- McGee with the St. Louis Cardinals in 1983
- Outfielder
- Born: November 2, 1958 (age 67) San Francisco, California, U.S.
- Batted: SwitchThrew: Right

MLB debut
- May 10, 1982, for the St. Louis Cardinals

Last MLB appearance
- October 3, 1999, for the St. Louis Cardinals

MLB statistics
- Batting average: .295
- Hits: 2,254
- Home runs: 79
- Runs batted in: 856
- Stats at Baseball Reference

Teams
- As player St. Louis Cardinals (1982–1990); Oakland Athletics (1990); San Francisco Giants (1991–1994); Boston Red Sox (1995); St. Louis Cardinals (1996–1999); As coach St.

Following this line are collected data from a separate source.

Lemma floor_mul_035_lt n : (1 <= n)%Z → (floor_mul_035 n < n)%Z.
Proof.
  intros Hn. unfold floor_mul_035. rewrite Z.shiftr_div_pow2 by lia.
  apply Z.div_lt_upper_bound; [done|].
  pose proof (round53_le (n * mantissa_035)) as H. unfold mantissa_035 in *.
  assert (round53 (n * 6305039478318694) <= 2 * (n * 6305039478318694))%Z by (apply H; lia).
  change (2 ^ 54)%Z with 18014398509481984%Z. lia.
Qed.

Lemma floor_mul_035_nonneg n : (0 <= n)%Z → (0 <= floor_mul_035 n)%Z.
Proof.
  intros Hn. unfold floor_mul_035. rewrite Z.shiftr_div_pow2 by lia.
  apply Z.div_pos; [|done]. unfold round53.
  destruct (Z.leb_spec (Z.log2 (n * mantissa_035) + 1) 53) as [_|Hk].
  { unfold mantissa_035. lia. }
  rewrite !Z.shiftl_mul_pow2, Z.shiftr_div_pow2 by lia.
  assert (0 <= n * mantissa_035 / 2 ^ (Z.log2 (n * mantissa_035) + 1 - 53))%Z.
  { apply Z.div_pos; [unfold mantissa_035; lia|]. apply Z.pow_pos_nonneg; lia. }
  assert (0 < 2 ^ (Z.log2 (n * mantissa_035) + 1 - 53))%Z by (apply Z.pow_pos_nonneg; lia).
  destruct (_ || _); nia.
Qed.

(** X7. The tolerance is never zero: whenever the cleaned spoken string
    becomes the cleaned target by at most one insertion, deletion or
    substitution of a character, [checkWordMatch] accepts. For every
    target the tolerance is at least 1 and smaller than the length of the
    cleaned target once that has two characters. *)
Theorem X7_one_edit_matches spoken target n :
  edits (String.list_ascii_of_string (clean spoken))
        (String.list_ascii_of_string (clean target)) n →
  n ≤ 1 →
  checkWordMatch spoken target = true ∧
  (1 <= maxAllowedDistance (clean target)
   <= Z.max 1 (Z.of_nat (String.length (clean target)) - 1))%Z.
Proof.
  intros He Hn. split.
  - apply (proj2 (DistanceFacts.levenshteinDistance_least_edits _ _)) in He.
    unfold checkWordMatch. cbv zeta. case_decide; [done|].
    destruct (areHomophones _ _); [done|]. destruct (bool_decide _); [done|].
    destruct (anyHomophone _ _); [done|].
    destruct (Z.leb_spec (Z.of_nat (levenshteinDistance (clean spoken) (clean target)))
                (maxAllowedDistance (clean target))); [done|].
    unfold maxAllowedDistance in *. lia.
  - unfold maxAllowedDistance.
    destruct (String.length (clean target)) as [|k]; [vm_compute; split; congruence|].
    pose proof (floor_mul_035_lt (Z.of_nat (S k))). lia.
Qed.

(** Witness of X7: one wrong letter. *)
Lemma X7_witness : checkWordMatch "kat" "cat" = true.
Proof.
  refine (proj1 (X7_one_edit_matches "kat" "cat" 1 _ (le_n 1))).
  apply edits_subst, edits_keep, edits_keep, edits_nil.
Defined.

Lemma areHomophones_empty t : t ≠ EmptyString → areHomophones EmptyString t = false.
Proof.
  intros Ht. destruct t as [|c t]; [done|].
  unfold areHomophones. change (toLowerCase EmptyString) with EmptyString.
  rewrite decide_False by done. reflexivity.
Qed.

(** X8. An empty transcript (or one that cleans to nothing) is accepted
    only for a target whose cleaned form has at most one character; for
    every longer target, whatever its length, it is rejected. *)
Theorem X8_empty_transcript target :
  checkWordMatch EmptyString target = bool_decide (String.length (clean target) ≤ 1).
Proof.
  unfold checkWordMatch. change (clean EmptyString) with EmptyString.
  set (t := clean target).
  destruct (decide (t = EmptyString)) as [Ht|Ht].
  { rewrite Ht. reflexivity. }
  rewrite decide_False by done.
  rewrite (areHomophones_empty t Ht).
  change (split_ws EmptyString) with [EmptyString].
  rewrite bool_decide_false by (intros ?%list_elem_of_singleton; done).
  simpl anyHomophone. rewrite (areHomophones_empty t Ht).
  rewrite DistanceFacts.levenshteinDistance_correct. unfold levenshtein.
  simpl lev. rewrite <- DistanceFacts.length_list_ascii.
  unfold maxAllowedDistance.
  destruct (String.length t) as [|[|k]] eqn:Hlen.
  - by destruct t.
  - reflexivity.
  - rewrite bool_decide_false by lia.
    pose proof (floor_mul_035_lt (Z.of_nat (S (S k)))).
    destruct (Z.leb_spec (Z.of_nat (S (S k))) (1 `max` floor_mul_035 (Z.of_nat (S (S k)))));
      [lia|done].
Qed.

End MatchExtras.

(** ** Further properties of the listening sessions *)

Module ListeningExtras.
Import JsString Speech Auxiliary ExtraDefinitions.

Lemma sessionRun_inert inputs : sessionRun Inert inputs = (Inert, []).
Proof.
  induction inputs as [|i rest IH]; [done|].
  simpl. destruct i; simpl; by rewrite IH.
Qed.

(** X9. When speech recognition is not available, or when starting the
    recognizer throws, [startListening] reports the failure at once,
    [onError] with a non-empty message and then [onEnd], and returns a
    handle on which nothing has any effect: no later event or call
    invokes a callback. When the recognizer starts, no callback is
    invoked by the call itself. *)
Theorem X9_startListening_fallback outcome targetWord :
  match outcome with
  | Started => startListening outcome targetWord = (Live targetWord false, [])
  | _ =>
      (∃ message, message ≠ EmptyString ∧
         (startListening outcome targetWord).2 = [onError message; onEnd]) ∧
      ∀ inputs,
        sessionRun (startListening outcome targetWord).1 inputs
        = ((startListening outcome targetWord).1, [])
  end.
Proof.
  destruct outcome as [|message|]; simpl; [| |done].
  - split; [|apply sessionRun_inert].
    by exists "Speech recognition not available".
  - split; [|apply sessionRun_inert].
    destruct message as [m|]; [|by exists "Failed to start recognition"].
    case_decide; [by exists "Failed to start recognition"|by exists m].
Qed.

(** X10. One [result] event invokes at most one callback of a listening
    session and never [onError] or [onEnd]. [onMatch] is invoked only
    when the session is not stopped and the first alternative of the last
    result matches the current target word; [onNoMatch] only when it does
    not match and that result is final. An interim result that does not
    match, an event without results and a last result without
    alternatives invoke nothing. After [updateTargetWord] results are
    matched against the new word. *)
Theorem X10_result_event_callbacks currentTarget stopped results newWord :
  let out := handleResult currentTarget stopped results in
  deliver (updateTargetWord (Live currentTarget stopped) newWord) (ResultEvent results)
  = handleResult newWord stopped results ∧
  length out ≤ 1 ∧
  (∀ r, onMatch r ∈ out →
        stopped = false ∧ isMatch r = true ∧
        checkWordMatch (transcript r) currentTarget = true) ∧
  (∀ r, onNoMatch r ∈ out →
        stopped = false ∧ isMatch r = false ∧
        checkWordMatch (transcript r) currentTarget = false ∧
        ∃ lastResult, last <$> results = Some (Some lastResult) ∧ isFinal lastResult = true) ∧
  (∀ c, c ∈ out → c ≠ onEnd ∧ ∀ e, c ≠ onError e) ∧
  (lastAlternative results = None → out = []).
Proof.
  intros out. split; [reflexivity|]. subst out. unfold handleResult.
  destruct stopped.
  { split_and!; try done; try (simpl; lia); by intros ? ?%elem_of_nil. }
  destruct (lastAlternative results) as [[lastResult first]|] eqn:Hlast.
  2: { split_and!; try done; try (simpl; lia); by intros ? ?%elem_of_nil. }
  assert (last <$> results = Some (Some lastResult)) as Hres.
  { unfold lastAlternative in Hlast. destruct results as [rs|]; [|done].
    destruct (last rs) as [lr|] eqn:Hl; [|done]. destruct (alternatives lr); [done|].
    simplify_eq. simpl. by rewrite Hl. }
  destruct (checkWordMatch (transcriptOf first) currentTarget) eqn:Hm.
  - split; [simpl; lia|]. split.
    { intros r Hr%list_elem_of_singleton. by simplify_eq. }
    split; [by intros r ?%list_elem_of_singleton|].
    split; [|done]. intros c Hc%list_elem_of_singleton. by subst c.
  - destruct (isFinal lastResult) eqn:Hfin.
    + split; [simpl; lia|]. split; [by intros r ?%list_elem_of_singleton|].
      split.
      { intros r ?%list_elem_of_singleton. simplify_eq. simpl.
        split_and!; try done. by exists lastResult. }
      split; [|done]. intros c Hc%list_elem_of_singleton. by subst c.
    + split_and!; try done; try (simpl; lia); by intros ? ?%elem_of_nil.
Qed.

Import Continuous.













End ListeningExtras.

(** ** Further properties of the flashcard session *)

Module SessionExtras.
Import Flashcards SessionInvariant SessionFacts CycleFacts SessionMeasure Auxiliary.

























Lemma setTimeLeft_handleAnswer env now b v s :
  handleAnswer env now b (setTimeLeft v s) = setTimeLeft v (handleAnswer env now b s).
Proof.
  unfold handleAnswer, currentProgress, currentWordId. simpl.
  destruct (head (queue s)) as [wid|]; [|done].
  destruct (decide (wid = EmptyString)); [done|].
  by destruct (wordProgress s !! wid).
Qed.

Lemma countdown env (nows : list string) : ∀ s,
  timerRunning s = true → timeLeft s = Z.of_nat (S (length nows)) →
  run env s (Tick <$> nows) = setTimeLeft 1 s.
Proof.
  induction nows as [|n nows IH]; intros s Hrun Hleft.
  - destruct s. simpl in *. by subst.
  - rewrite fmap_cons. unfold run in *. cbn [foldl step]. rewrite Hrun.
    destruct (Z.leb_spec (timeLeft s) 1) as [Hle|_]; [cbn [length] in *; lia|].
    rewrite IH; [done|done|]. cbn [timeLeft setTimeLeft length] in *. lia.
Qed.

Lemma timeout_stops_timer env now s :
  timerRunning s = true →
  timerRunning (setTimeLeft 0 (handleAnswer env now false s)) = false.
Proof.
  intros Hrun.
  assert (∃ wid cp, currentWordId s = Some wid ∧ currentProgress s = Some cp)
    as (wid & cp & Hw & Hcur).
  { revert Hrun. unfold timerRunning, currentWord.
    rewrite !andb_true_iff, bool_decide_eq_true. intros [[[[w Hw] _] _] _].
    apply fmap_Some in Hw as (cp & Hcp & _).
    destruct (currentWordId s) as [wid|] eqn:Hwid; [by eauto|].
    unfold currentProgress in Hcp. by rewrite Hwid in Hcp. }
  rewrite (handleAnswer_unfold _ _ _ _ _ _ Hw Hcur). unfold timerRunning. simpl.
  by rewrite andb_false_r.
Qed.

(** X17. The countdown: while a word is presented, with [n] seconds
    left ([n] at least one), the first [n - 1] ticks of the interval only
    count down, and the [n]-th records a miss of the current word, as
    the button for an incorrect answer would, and leaves zero seconds;
    a further tick changes nothing, for the interval is gone while the
    feedback is shown. *)
Theorem X17_countdown_ends_in_a_miss env s (nows : list string) (now later : string) :
  timerRunning s = true → timeLeft s = Z.of_nat (S (length nows)) →
  run env s (Tick <$> nows) = setTimeLeft 1 s ∧
  run env s ((Tick <$> nows) ++ [Tick now])
  = setTimeLeft 0 (handleAnswer env now false s) ∧
  run env s ((Tick <$> nows) ++ [Tick now; Tick later])
  = setTimeLeft 0 (handleAnswer env now false s).
Proof.
  intros Hrun Hleft.
  assert (step env (setTimeLeft 1 s) (Tick now)
          = setTimeLeft 0 (handleAnswer env now false s)) as Hlast.
  { cbn [step]. change (timerRunning (setTimeLeft 1 s)) with (timerRunning s).
    rewrite Hrun. simpl. by rewrite setTimeLeft_handleAnswer. }
  split_and!.
  - by apply countdown.
  - unfold run. rewrite foldl_app. fold (run env s (Tick <$> nows)).
    rewrite countdown by done. exact Hlast.
  - unfold run. rewrite foldl_app. fold (run env s (Tick <$> nows)).
    rewrite countdown by done. cbn [foldl]. rewrite Hlast. cbn [step].
    by rewrite timeout_stops_timer.
Qed.

(** Witness of X17: the timer of seven seconds at the start of a
    session. *)
Lemma X17_witness :
  run (exampleEnv 2 ["w1"]) (startSession (exampleEnv 2 ["w1"]))
    ((Tick <$> ["t1"; "t2"; "t3"; "t4"; "t5"; "t6"]) ++ [Tick "t7"])
  = setTimeLeft 0 (handleAnswer (exampleEnv 2 ["w1"]) "t7" false
                     (startSession (exampleEnv 2 ["w1"]))).
Proof.
  exact (proj1 (proj2 (X17_countdown_ends_in_a_miss (exampleEnv 2 ["w1"])
           (startSession (exampleEnv 2 ["w1"]))
           ["t1"; "t2"; "t3"; "t4"; "t5"; "t6"] "t7" "t8" eq_refl eq_refl))).
Defined.

(** X18. Without eligible words there is no session: nothing the user
    or a timer does changes the state of the screen, which stays as it
    was mounted and shows the empty screen. *)
Theorem X18_no_words_no_session env events :
  childWords env = [] →
  run env (startSession env) events = initialState env ∧
  screen env (run env (startSession env) events) = EmptyScreen.
Proof.
  intros Hws.
  assert (run env (startSession env) events = initialState env) as ->.
  { unfold startSession, initSession. rewrite Hws.
    induction events as [|e events IH]; [done|]. simpl.
    replace (step env (initialState env) e) with (initialState env); [done|].
    destruct e; simpl; unfold screen; rewrite ?Hws; done. }
  split; [done|]. unfold screen. by rewrite Hws.
Qed.
(* ===== verification/_CoqProject ===== *)
-Q . S2P
Prelude.v
Value.v
KeyFormat.v
Codec.v
Md5.v
TableDef.v
Bits.v
Field.v
Mem.v
PtMalloc.v
PtHeap.v
PtOps.v
PtFree.v
PtAlloc.v
PtRealloc.v
PtOpsSpec.v
PtCheck.v
PtSpec.v
Mallocator.v
Bump.v
NodeTable.v
NodeRep.v
NodeAcc.v
NodeLru.v
NodeGroup.v
NodeNg.v
NodeInv.v
NodeAlloc.v
NodeOps.v
NodeAllot.v
NodeRelease.v
NodeLists.v
NodeInit.v
NodeSpec.v
TTree.v
TTreePure.v
TTreeRep.v
TTreePage.v
TTreeRot.v
TTreeInsert.v
TTreeDelete.v
TTreeFind.v
TTreeWalk.v
TTreeKeys.v
TTreeSpec.v
RawData.v
RawRep.v
RawOps.v
RawEdit.v
RawSpec.v
Hash.v
BufferPool.v
CacheRep.v
CacheInv.v
CacheOps.v
CacheFind.v
CacheMake.v
CacheEvict.v
CacheInit.v
CacheSpec.v
Std.v
Heap.v
TopK.v
TopKSpec.v
QuerySet.v
Suggest.v
SuggestSpec.v
Utf8.v
Segment.v
SegmentSpec.v
NgramSpec.v
SplitSpec.v
Correct.v
CorrectSpec.v
(* ===== verification/Prelude.v ===== *)
(** * isearch, its storage engine and its search: a verification development

    isearch is a search service. Its [index_storage] keeps the inverted index: a cache
    server with a segment of shared memory in front of a RocksDB helper process. Clients
    send requests in a tagged binary protocol; a table definition says what the fields
    are; the server keeps the rows of a key in the segment, under handles of its own
    allocator, and what it does not hold is fetched from RocksDB, where a row is found by
    a key whose bytes sort like the fields. Its [index_read] answers queries: it cuts the
    text into words, fetches the documents of each, combines and ranks them, corrects
    words and suggests others. This development models the core of both and proves it.
    Sources are under [src/src/search_local/index_storage/]; a file is named here by
    its path from there, or, where it starts with [comm/] or [index_read/], by its path
    from [src/src/] or [src/src/search_local/].

    ** The parts, and the files that model them

    - [Prelude]: machine integers ([wrap], [swrap] and the casts [u8] to [s64]), bytes
      of integers, dictionary order, the outcomes of fallible code ([Ok], [Err] with the
      source's error code, [Fault] where C gives no meaning), the state monad [ST] with
      its weakest precondition [wp], and the automation the other files share.
    - [Value]: field types, [DTCBinary], [DTCValue], [mystrcmp], buffer chains
      ([common/protocol.h], [common/value.h], [common/value.c]).
    - [KeyFormat]: the row keys of RocksDB, [rocksdb_helper/key_format.cc] (Module
      [key_format]) and the comparator of [rocksdb_helper/rocksdb_key_comparator.h]
      (Module [CommKeyComparator]). Theorems in Module [KeySpec].
    - [Codec]: values, fields and tagged sections on the wire, [common/encode.cc],
      [common/decode.cc], [common/section.h]. Module [CodecSpec].
    - [Md5]: [common/md5.c], which signs packed table definitions. Module [Md5Spec].
    - [TableDef]: [common/table_def.cc]: adding and finding fields, key fields, packing a
      definition for a client and unpacking it. Module [TableSpec].
    - [Bits], [Field]: bit sets ([common/bitsop.c]) and field sets, update operations and
      conditions on rows ([common/field.cc]). Modules [BitsSpec], [FieldSpec].
    - [Mem], [PtMalloc]: the allocator of the segment, [cache/pt_malloc.cc]
      ([DTCBinMalloc]) on byte memory. [PtHeap] is its invariant, [PtOps], [PtFree],
      [PtAlloc], [PtRealloc], [PtOpsSpec] prove that the operations keep it, [PtCheck]
      is the invariant as a test, [PtSpec] (Module [AllocSpec]) the refinement of a map
      from handles to byte strings.
    - [Mallocator]: the abstract allocator of [cache/mallocator.h] as a class, with the
      laws its clients rely on, and [DTCBinMalloc] as an instance of both. [Bump] is a
      second, simpler instance, on which witnesses are computed.
    - [TTree]: the T-tree of [cache/t_tree.cc], which indexes the rows of a key, over any
      [Mallocator]. [TTreePure] are its trees without memory, [TTreeRep] and [TTreePage]
      nodes and pages in memory, [TTreeRot], [TTreeInsert], [TTreeDelete], [TTreeFind],
      [TTreeWalk] the proofs of the operations, [TTreeKeys] the keys for which
      [KeyCompare] is an order, [TTreeSpec] (Module [TreeSpec]) the theorems.
    - [RawData]: the rows of a key in one chunk, [cache/raw_data.cc], over any
      [Mallocator]: one definition for each macro and method, on the object's members and
      the allocator's state. [RawRep] says how rows lie in a chunk and what the macros and
      loops do there, [RawOps] and [RawEdit] prove the methods one by one, [RawSpec]
      (Module [RawSpec]) has the theorems.
    - [NodeTable]: the node table of the cache, a node for each key: groups of nodes
      ([cache/node_set.cc], [cache/node.h]), the index from ids to nodes
      ([cache/node_index.cc]), the lists of groups and the eviction lists
      ([cache/ng_list.h], [cache/node_list.h]) and their head ([cache/ng_info.cc]), over
      any [Mallocator]. [NodeRep] names every word the table keeps and says what the
      memory holds, [NodeAcc] are the accesses, [NodeLru] and [NodeNg] lists as rings,
      [NodeGroup] new groups, [NodeInv] the invariant, [NodeAlloc], [NodeOps],
      [NodeAllot] and [NodeRelease] the life of a node, [NodeLists] and [NodeInit] the
      other operations and the set-up, [NodeSpec] (Module [NodeSpec]) the theorems.
    - [Hash]: the hash from keys to nodes with its two hash functions ([cache/hash.h],
      [cache/hash.cc], [common/new_hash.cc]) and the chunks of the nodes
      ([cache/data_chunk.h]). [BufferPool]: what the pool does with keys
      ([cache/buffer_pool.cc] and its header; [RawDataProcess] and [BufferProcess] where
      they make nodes and chunks): set-up, searching while the hash changes from one
      function to the other, inserting, purging, evicting, the list of empty nodes and the
      time markers. [CacheRep] says what hash and chunks hold, [CacheInv] is the
      invariant, [CacheOps], [CacheFind], [CacheMake], [CacheEvict] and [CacheInit] prove
      the operations, [CacheSpec] (Module [CacheSpec]) has the theorems.
    - [Std], [Heap]: what the search side uses of the C++ library (sorting, sets and
      their merges by a comparison function), and heaps in vectors, for both heaps below.
    - [TopK]: the heap of the first k results ([index_read/utils/max_heap.h]) and the pages
      cut from it ([index_read/order_op.h]), over the class [Scalar] of score types.
      Theorems in [TopKSpec].
    - [QuerySet]: the documents found so far and their combination
      ([index_read/result_context.cc]), the search for a list of words and the boolean
      query with the processes it calls ([index_read/valid_doc_filter.cc],
      [index_read/process/]); what the index answers is an argument. Theorems in Module
      [QuerySpec], over the class [Finds] of processes.
    - [Suggest]: the bounded queue and the ternary tree of suggestions
      ([index_read/priority_queue.h], [index_read/ternary.cc]). Theorems in [SuggestSpec].
    - [Utf8]: characters of UTF-8 strings and [splitEx] ([comm/utf8_str.cc]). [Segment]:
      word segmentation ([comm/segment/]): the dictionary, forward and backward matching,
      bigrams, the plug-in, and what they share, [Segment::Split]. [SegmentSpec] has longest
      match and the laws [Split] asks of a segmenter, [NgramSpec] the bigram segmenter,
      [SplitSpec] the theorems on [Split] over any segmenter with the laws.
    - [Correct]: the edits of a word and the best known one
      ([index_read/correction/correction.cc]). Theorems in [CorrectSpec].

    Later parts use earlier ones as the code does: the codec writes values of [Value];
    table definitions are packed with the codec and signed with [Md5]; field operations
    work on rows of [Value] under a [TableDef]; the tree stores records in blocks of the
    allocator, through the interface of [Mallocator] only, and reads the key's type from
    a [TableDef]; the rows of a key are a chunk of the same interface, laid out by the
    columns of a [TableDef]; the cache hangs nodes of the node table into its hash and
    gives each a chunk of rows. On the search side [Split] calls the segmenter through the
    class [Segmenter], correction uses the characters of [Utf8] and the dictionary of
    [Segment], and the heaps and sets rest on [Std]. The two sides meet over the network
    only.

    ** What the theorems show

    Row keys: encoding and decoding are inverse, the bytes sort like the fields, and the
    comparator agrees with the order of the decoded keys; where it does not (virtual
    bounds), that is a theorem too. Wire format: what is encoded is decoded, and the
    decoder never reads outside its input, for any input. Table definitions: a packed
    definition is rebuilt by [Unpack]; adding and looking up fields, errors included.
    Field operations: updates and conditions compute what their operators say, at the
    width of the field. Allocator: on a segment it has formatted, every sequence of
    operations behaves like a map of handles to byte strings; blocks do not overlap; its
    accounts are exact; its checks pass and end. T-tree: every sequence of insertions,
    deletions and searches behaves like an ordered list of records; a search is
    logarithmic; traversals visit exactly their range in order; destruction gives back
    exactly the tree. Rows of a key: every program of reads, insertions, replacements and
    deletions behaves like a list of rows with a place in it, also across objects that
    attach to the same chunk; decoding is safe for any bytes, and the size of a decoded row
    is what was read of it. Node table: from its set-up on, every run behaves like a map from ids to
    attributes and three lists; released nodes can be had again without new memory; the
    other blocks of the segment stay as they are. Cache: from its set-up on, every run of
    searches, insertions, purges and evictions behaves like a set of keyed entries in three
    lists, whichever hash a key hangs in; a search finds exactly the entry of its key.
    Ranking: a page has the scores of that page of all results, and exactly its documents
    where no scores are tied or a filter is set. Queries: a boolean query finds exactly what
    the searches of its lists have in common, counted, when there is anything. Suggestions: exactly the most frequent words
    that continue the text. Segmentation: two segmenters are longest match, the third
    chooses between them, all end and keep the text; [Split] loses only the punctuation,
    and its words survive the trip through a string. Correction: exactly the words one
    edit away, and the most frequent of them.
    Theorems that hold of the code but show a flaw in it (truncated differences, wrapped
    counters, dead checks, chunks that are not freed, pages that repeat documents, an empty
    result taken for none) are stated as what the code does.

    ** Bounds and fuel

    Integers have the width of the source and wrap around; a pointer is an offset in the
    memory it points into. Loops whose bound is not structural take fuel and end in a
    [Fault] without it; the theorems state that they end. The allocator's theorems are
    for segments of at most [MAX_ALLOC_SIZE] bytes, 4 GB less 8, which the 32-bit sizes in
    the chunk headers impose; the node table asks only that different blocks take less
    than 64 GB together, which keeps its ids below 2^32. The loops of the cache along a
    chain of the hash or a list get as many steps as there were operations before, which
    bounds the nodes there are ([sound]). [last_fit] is given fuel 1, which the theorems show to be
    enough on the invariant. [PAGE_FUEL] is one more than the items of a page. Recursion on the tree has
    [TREE_FUEL], 260: 64-bit handles allow at most 2^64 nodes, a balanced tree of which
    has at most 129 levels ([height_bound]), and an insertion takes at most two calls a
    level and one more ([enough]). The segmenters get one step more than the text has bytes,
    the weaving of two segmentations as many as both have words; a text is shorter
    than 2 GB, so that an [int] counts its bytes ([fits], [short_text]; where its words are
    joined by bars, shorter than 1 GB). The heaps of ranking and suggesting have at most
    2^30 entries, which keeps the index of a child an [int] ([left_child], [Left]);
    packets of at most 64 MB keep requests far below these bounds. Row keys are compared
    up to 2^31 bytes, and the texts in them as C strings.

    ** What is assumed

    Nothing without proof. What is not under [src/] is a parameter: [printf], [strtod]
    and the conversion of doubles of the C library, with hypotheses on their round trip,
    each shown to hold at a concrete instance; what [RawData] asks of the process around
    it (the table definitions, the hour, whether [malloc] has room) is its [Env]. Of the
    search side, what the index answers for a word, a range or a place, the filter of documents, the
    plug-in of the custom segmenter and [log] are arguments, and nothing is assumed of
    them. [std::sort] is modelled as a
    stable sort; where elements tie, the theorems speak of what they tie in only. [strncasecmp] is modelled by
    its definition in the C locale; of [memcmp] only the sign is known ([MemcmpSign]); a cell
    of a row is a union, read by the type of its column ([cell]); MD5 is compared with a
    definition of its own after RFC 1321 (Module [Rfc]), the table from the sine; doubles are the Standard Library's binary64.

    ** What is not modelled

    Event loops, sockets, threads, configuration files, statistics and the processes
    around them: system calls and glue. Of the cache, [try_purge_size], statistics, the log,
    the features and attaching to a segment that exists are left out; the list of empty
    nodes and the time markers are defined but no theorem is about them. Rows of a key in a tree
    ([cache/tree_data.cc]) are modelled as far as purging needs them. Of the search side, the parsing
    of queries from JSON, searches by sound, by range and by place, scores of type double and
    by relevance, the segmenter over a graph of words, the discovery of new words, reading
    the dictionaries and the replicated index are left out, and writing the index is.
    RocksDB, jsoncpp and other third-party code stay outside. Error texts are left out everywhere. *)
From Stdlib Require Import ZArith Lia.
From stdpp Require Import base list list_numbers numbers gmap.
Local Open Scope Z_scope.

Louis Cardinals (2018–2024);

Career highlights and awards
- 4× All-Star (1983, 1985, 1987, 1988); World Series champion (1982); NL MVP (1985); 3× Gold Glove Award (1983, 1985, 1986); Silver Slugger Award (1985); 2× NL batting champion (1985, 1990); St. Louis Cardinals Hall of Fame;

= Willie McGee =

American baseball player and coach (born 1958)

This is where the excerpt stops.